#### [Aim of the task]
I would like you to restate each record word for word.

(Dataset entries)

Lemma pool_init_up m c id l r pc old :
  nthZ (pools c) id = Some old -> 0 <= id < IPC_SHM_MAX_POOLS -> pool_cfg_ok pc ->
  pool_span pc < 2 ^ 32 -> halves m l r (pool_span pc) ->
  plat_live i (mem_regions m) pl -> l + pool_span pc <= local_base i pl + p_shm_size p ->
  peer_ring m r (pc_num_bufs pc) ->
  exists m', ipc_buf_pool_init i ch id (PoolAddr l r) pc (at_chan m c)
      = Ret 0 (at_chan m' (with_pool c id (pool_at l r pc))) /\
    ring_up m' (tx_link (pool_bd_queue (pool_at l r pc)))
      (bd_encode <$> free_bds id 0 (Z.to_nat (pc_num_bufs pc))) /\
    same_except (range l (ring_span (pc_num_bufs pc))) m m'.
Proof.
  intros Hold Hid Hpc Hspan HH Hlive Hfit Hpeer.
  destruct (pool_span_bounds pc Hpc) as (Es & Hr & Hb).
  destruct (halves_pos _ _ _ _ HH) as [Hl0 _].
  set (d := QueueData SIZEOF_BD (pc_num_bufs pc) IPC_SHM_POOL_QUEUE l r).
  assert (Hd : init_ok m d).
  { destruct Hpc as [Hn _]. unfold IPC_SHM_MAX_BUFS_PER_POOL in *.
    assert (HHr := halves_sub m l r _ 0 (ring_span (pc_num_bufs pc)) HH
                     ltac:(lia) ltac:(lia) ltac:(lia)). rewrite !Z.add_0_r in HHr.
    constructor; [cbn; lia | easy | reflexivity | now right | apply (halves_link m l r _ HHr); lia]. }
  destruct (pool_queue_up (pool_bd_queue old) d m id Hd eq_refl eq_refl Hpeer) as [E1 HP].
  rewrite (pool_init_head m c id l r pc old _ Hold Hid Hpc Hspan HH E1). unfold pool_init_rest.
  set (m1 := sync_result m (qd_push_addr d) 0 0) in *.
  rewrite (cbind_Ret _ _ _ _ _ (at_chan_local m1 _ Hlive)).
  rewrite (cbind_Ret _ _ _ _ _ (get_priv_eval _ _ _ (at_chan_priv _ _))).
  cbn [priv_with p_shm_size]. rewrite !u64_small by lia.
  replace (_ <? _) with false by (symmetry; apply Z.ltb_ge; lia).
  destruct (HP (at_chan m1 (with_pool c id (pool_at l r pc))) eq_refl) as (m2 & E2 & M2 & U & F).
  exists (mark_done l m2). split; [| split; [exact U | exact F]].
  rewrite (cbind_Ret _ _ _ _ _ E2). cbn [Z.eqb negb]. unfold set_ring_sentinel.
  erewrite cbind_Ret; [reflexivity |]. apply on_mem_Ret, write_uint_ok.
  destruct (link_header_mapped m _ RING_SENTINEL 8 (io_shape _ _ Hd)) as [Hm _]; [easy .. |].
  cbn [with_mem w_mem]. unfold mapped in *. rewrite M2. exact Hm.
Qed.

(** *** All pools *)

Definition with_pools (c : ipc_managed_channel) (id : Z) (xs : list ipc_shm_pool) :
    ipc_managed_channel :=
  MChan (bd_queue c) (num_pools c) (place id xs (pools c)) (m_rx_cb c) (m_cb_arg c).

Lemma init_pools_up : forall ps m c id l r,
  Forall pool_cfg_ok ps -> 0 <= id -> id + Z.of_nat (length ps) <= IPC_SHM_MAX_POOLS ->
  length (pools c) = Z.to_nat IPC_SHM_MAX_POOLS ->
  pools_span ps < 2 ^ 32 -> halves m l r (pools_span ps) ->
  plat_live i (mem_regions m) pl -> l + pools_span ps <= local_base i pl + p_shm_size p ->
  peer_pools m (pools_at l r ps) ->
  exists m', init_pools (length ps) i ch id (PoolAddr l r) ps (at_chan m c)
      = Ret 0 (at_chan m' (with_pools c id (pools_at l r ps))) /\
    pools_up m' id (pools_at l r ps) /\ same_except (range l (pools_span ps)) m m'.
Proof.
  induction ps as [|pc ps IH]; intros m c id l r Hok Hid Hlen Hc Hspan HH Hlive Hfit Hpeer;
    cbn [length init_pools pools_at pools_up].
  { exists m. split_and!; auto; [| reflexivity]. now destruct c. }
  inversion Hok as [|? ? Hpc Hps]; subst. inversion Hpeer as [|? ? Hp1 Hp2]; subst.
  cbn [pools_span] in *. assert (Hs := pools_span_nonneg ps Hps).
  destruct (pool_span_bounds pc Hpc) as (Es & Hr & Hb).
  destruct (halves_pos _ _ _ _ HH) as [Hl0 Hr0]. destruct (hv_top _ _ _ _ HH) as [Ht1 Ht2].
  destruct (lookup_lt_is_Some_2 (pools c) (Z.to_nat id)) as [old Hold]; [cbn [length] in *; lia |].
  assert (HH1 := halves_sub m l r _ 0 (pool_span pc) HH ltac:(lia) ltac:(lia) ltac:(lia)).
  rewrite !Z.add_0_r in HH1.
  assert (HH2 := halves_sub m l r _ (pool_span pc) (pools_span ps) HH ltac:(lia) ltac:(lia) ltac:(lia)).
  destruct (pool_init_up m c id l r pc old) as (m1 & E1 & U1 & F1);
    [apply nthZ_Some; auto | cbn [length] in *; lia | auto .. | lia | exact HH1 | exact Hlive | lia
    | exact Hp1 |].
  cbn [head]. rewrite cbind_copt, (cbind_Ret _ _ _ _ _ E1). cbn [Z.eqb negb].
  erewrite cbind_Ret by (apply at_chan_get_pool; cbn; eapply nthZ_setZ, nthZ_Some; eauto).
  cbn [local_pool_shm remote_pool_shm pool_at shm_size tail]. rewrite !u64_small by lia.
  destruct (IH m1 (with_pool c id (pool_at l r pc)) (id + 1) (l + pool_span pc) (r + pool_span pc))
    as (m' & E2 & U2 & F2);
    [exact Hps | lia | cbn [length] in *; lia | cbn; now rewrite setZ_length | lia
    | exact (halves_frame _ _ _ _ _ _ F1 HH2) | now rewrite (proj1 F1) | lia | |].
  { eapply peer_pools_frame; [exact F1 | exact Hps | | exact Hp2].
    intros x Hx Hx'. destruct (hv_disj _ _ _ _ HH); unfold range in *; lia. }
  exists m'. split_and!; [exact E2 | | exact U2 |].
  - eapply ring_up_frame; [exact F2 | easy | | | exact U1].
    + rewrite length_fmap. unfold free_bds. rewrite length_fmap, length_seq.
      destruct Hpc as [Hn _]. cbn [tx_link l_num pool_at pool_bd_queue elem_num num_bufs]. lia.
    + intros x Hx Hx'. change (ring_bytes _) with (ring_span (pc_num_bufs pc)) in Hx.
      cbn [tx_link l_prod pool_at pool_bd_queue push_ring] in Hx. unfold range in *. lia.
  - etransitivity; (eapply same_except_mono; [| eassumption]); unfold range; intros; lia.
Qed.

(** *** The whole channel *)

Lemma total_bufs_accepted ps (w : world P) :
  Forall pool_cfg_ok ps -> pools_cfg_ok ps ->
  total_bufs_loop (length ps) ps 0 0 w = Ret (sum_bufs ps) w.
Proof.
  intros Hok [HS HT]. rewrite total_bufs_loop_eval.
  - rewrite decide_True, Z.add_0_l; [reflexivity |]. split; [| exact HT].
    constructor; [exact HS |]. destruct Hok as [|pc ps Hpc _]; constructor. destruct Hpc. lia.
  - eapply Forall_impl; [| exact Hok]. intros pc [Hn _].
    unfold IPC_SHM_MAX_BUFS_PER_POOL in Hn. lia.
  - unfold IPC_SHM_MAX_BUFS_PER_CHANNEL, IPC_UINT16_MAX. lia.
Qed.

#### [Answer to this exercise]
Lemma pool_init_up m c id l r pc old :
  nthZ (pools c) id = Some old -> 0 <= id < IPC_SHM_MAX_POOLS -> pool_cfg_ok pc ->
  pool_span pc < 2 ^ 32 -> halves m l r (pool_span pc) ->
  plat_live i (mem_regions m) pl -> l + pool_span pc <= local_base i pl + p_shm_size p ->
  peer_ring m r (pc_num_bufs pc) ->
  exists m', ipc_buf_pool_init i ch id (PoolAddr l r) pc (at_chan m c)
      = Ret 0 (at_chan m' (with_pool c id (pool_at l r pc))) /\
    ring_up m' (tx_link (pool_bd_queue (pool_at l r pc)))
      (bd_encode <$> free_bds id 0 (Z.to_nat (pc_num_bufs pc))) /\
    same_except (range l (ring_span (pc_num_bufs pc))) m m'.
Proof.
  intros Hold Hid Hpc Hspan HH Hlive Hfit Hpeer.
  destruct (pool_span_bounds pc Hpc) as (Es & Hr & Hb).
  destruct (halves_pos _ _ _ _ HH) as [Hl0 _].
  set (d := QueueData SIZEOF_BD (pc_num_bufs pc) IPC_SHM_POOL_QUEUE l r).
  assert (Hd : init_ok m d).
  { destruct Hpc as [Hn _]. unfold IPC_SHM_MAX_BUFS_PER_POOL in *.
    assert (HHr := halves_sub m l r _ 0 (ring_span (pc_num_bufs pc)) HH
                     ltac:(lia) ltac:(lia) ltac:(lia)). rewrite !Z.add_0_r in HHr.
    constructor; [cbn; lia | easy | reflexivity | now right | apply (halves_link m l r _ HHr); lia]. }
  destruct (pool_queue_up (pool_bd_queue old) d m id Hd eq_refl eq_refl Hpeer) as [E1 HP].
  rewrite (pool_init_head m c id l r pc old _ Hold Hid Hpc Hspan HH E1). unfold pool_init_rest.
  set (m1 := sync_result m (qd_push_addr d) 0 0) in *.
  rewrite (cbind_Ret _ _ _ _ _ (at_chan_local m1 _ Hlive)).
  rewrite (cbind_Ret _ _ _ _ _ (get_priv_eval _ _ _ (at_chan_priv _ _))).
  cbn [priv_with p_shm_size]. rewrite !u64_small by lia.
  replace (_ <? _) with false by (symmetry; apply Z.ltb_ge; lia).
  destruct (HP (at_chan m1 (with_pool c id (pool_at l r pc))) eq_refl) as (m2 & E2 & M2 & U & F).
  exists (mark_done l m2). split; [| split; [exact U | exact F]].
  rewrite (cbind_Ret _ _ _ _ _ E2). cbn [Z.eqb negb]. unfold set_ring_sentinel.
  erewrite cbind_Ret; [reflexivity |]. apply on_mem_Ret, write_uint_ok.
  destruct (link_header_mapped m _ RING_SENTINEL 8 (io_shape _ _ Hd)) as [Hm _]; [easy .. |].
  cbn [with_mem w_mem]. unfold mapped in *. rewrite M2. exact Hm.
Qed.

(** *** All pools *)

Definition with_pools (c : ipc_managed_channel) (id : Z) (xs : list ipc_shm_pool) :
    ipc_managed_channel :=
  MChan (bd_queue c) (num_pools c) (place id xs (pools c)) (m_rx_cb c) (m_cb_arg c).

Lemma init_pools_up : forall ps m c id l r,
  Forall pool_cfg_ok ps -> 0 <= id -> id + Z.of_nat (length ps) <= IPC_SHM_MAX_POOLS ->
  length (pools c) = Z.to_nat IPC_SHM_MAX_POOLS ->
  pools_span ps < 2 ^ 32 -> halves m l r (pools_span ps) ->
  plat_live i (mem_regions m) pl -> l + pools_span ps <= local_base i pl + p_shm_size p ->
  peer_pools m (pools_at l r ps) ->
  exists m', init_pools (length ps) i ch id (PoolAddr l r) ps (at_chan m c)
      = Ret 0 (at_chan m' (with_pools c id (pools_at l r ps))) /\
    pools_up m' id (pools_at l r ps) /\ same_except (range l (pools_span ps)) m m'.
Proof.
  induction ps as [|pc ps IH]; intros m c id l r Hok Hid Hlen Hc Hspan HH Hlive Hfit Hpeer;
    cbn [length init_pools pools_at pools_up].
  { exists m. split_and!; auto; [| reflexivity]. now destruct c. }
  inversion Hok as [|? ? Hpc Hps]; subst. inversion Hpeer as [|? ? Hp1 Hp2]; subst.
  cbn [pools_span] in *. assert (Hs := pools_span_nonneg ps Hps).
  destruct (pool_span_bounds pc Hpc) as (Es & Hr & Hb).
  destruct (halves_pos _ _ _ _ HH) as [Hl0 Hr0]. destruct (hv_top _ _ _ _ HH) as [Ht1 Ht2].
  destruct (lookup_lt_is_Some_2 (pools c) (Z.to_nat id)) as [old Hold]; [cbn [length] in *; lia |].
  assert (HH1 := halves_sub m l r _ 0 (pool_span pc) HH ltac:(lia) ltac:(lia) ltac:(lia)).
  rewrite !Z.add_0_r in HH1.
  assert (HH2 := halves_sub m l r _ (pool_span pc) (pools_span ps) HH ltac:(lia) ltac:(lia) ltac:(lia)).
  destruct (pool_init_up m c id l r pc old) as (m1 & E1 & U1 & F1);
    [apply nthZ_Some; auto | cbn [length] in *; lia | auto .. | lia | exact HH1 | exact Hlive | lia
    | exact Hp1 |].
  cbn [head]. rewrite cbind_copt, (cbind_Ret _ _ _ _ _ E1). cbn [Z.eqb negb].
  erewrite cbind_Ret by (apply at_chan_get_pool; cbn; eapply nthZ_setZ, nthZ_Some; eauto).
  cbn [local_pool_shm remote_pool_shm pool_at shm_size tail]. rewrite !u64_small by lia.
  destruct (IH m1 (with_pool c id (pool_at l r pc)) (id + 1) (l + pool_span pc) (r + pool_span pc))
    as (m' & E2 & U2 & F2);
    [exact Hps | lia | cbn [length] in *; lia | cbn; now rewrite setZ_length | lia
    | exact (halves_frame _ _ _ _ _ _ F1 HH2) | now rewrite (proj1 F1) | lia | |].
  { eapply peer_pools_frame; [exact F1 | exact Hps | | exact Hp2].
    intros x Hx Hx'. destruct (hv_disj _ _ _ _ HH); unfold range in *; lia. }
  exists m'. split_and!; [exact E2 | | exact U2 |].
  - eapply ring_up_frame; [exact F2 | easy | | | exact U1].
    + rewrite length_fmap. unfold free_bds. rewrite length_fmap, length_seq.
      destruct Hpc as [Hn _]. cbn [tx_link l_num pool_at pool_bd_queue elem_num num_bufs]. lia.
    + intros x Hx Hx'. change (ring_bytes _) with (ring_span (pc_num_bufs pc)) in Hx.
      cbn [tx_link l_prod pool_at pool_bd_queue push_ring] in Hx. unfold range in *. lia.
  - etransitivity; (eapply same_except_mono; [| eassumption]); unfold range; intros; lia.
Qed.

(** *** The whole channel *)

Lemma total_bufs_accepted ps (w : world P) :
  Forall pool_cfg_ok ps -> pools_cfg_ok ps ->
  total_bufs_loop (length ps) ps 0 0 w = Ret (sum_bufs ps) w.
Proof.
  intros Hok [HS HT]. rewrite total_bufs_loop_eval.
  - rewrite decide_True, Z.add_0_l; [reflexivity |]. split; [| exact HT].
    constructor; [exact HS |]. destruct Hok as [|pc ps Hpc _]; constructor. destruct Hpc. lia.
  - eapply Forall_impl; [| exact Hok]. intros pc [Hn _].
    unfold IPC_SHM_MAX_BUFS_PER_POOL in Hn. lia.
  - unfold IPC_SHM_MAX_BUFS_PER_CHANNEL, IPC_UINT16_MAX. lia.
Qed.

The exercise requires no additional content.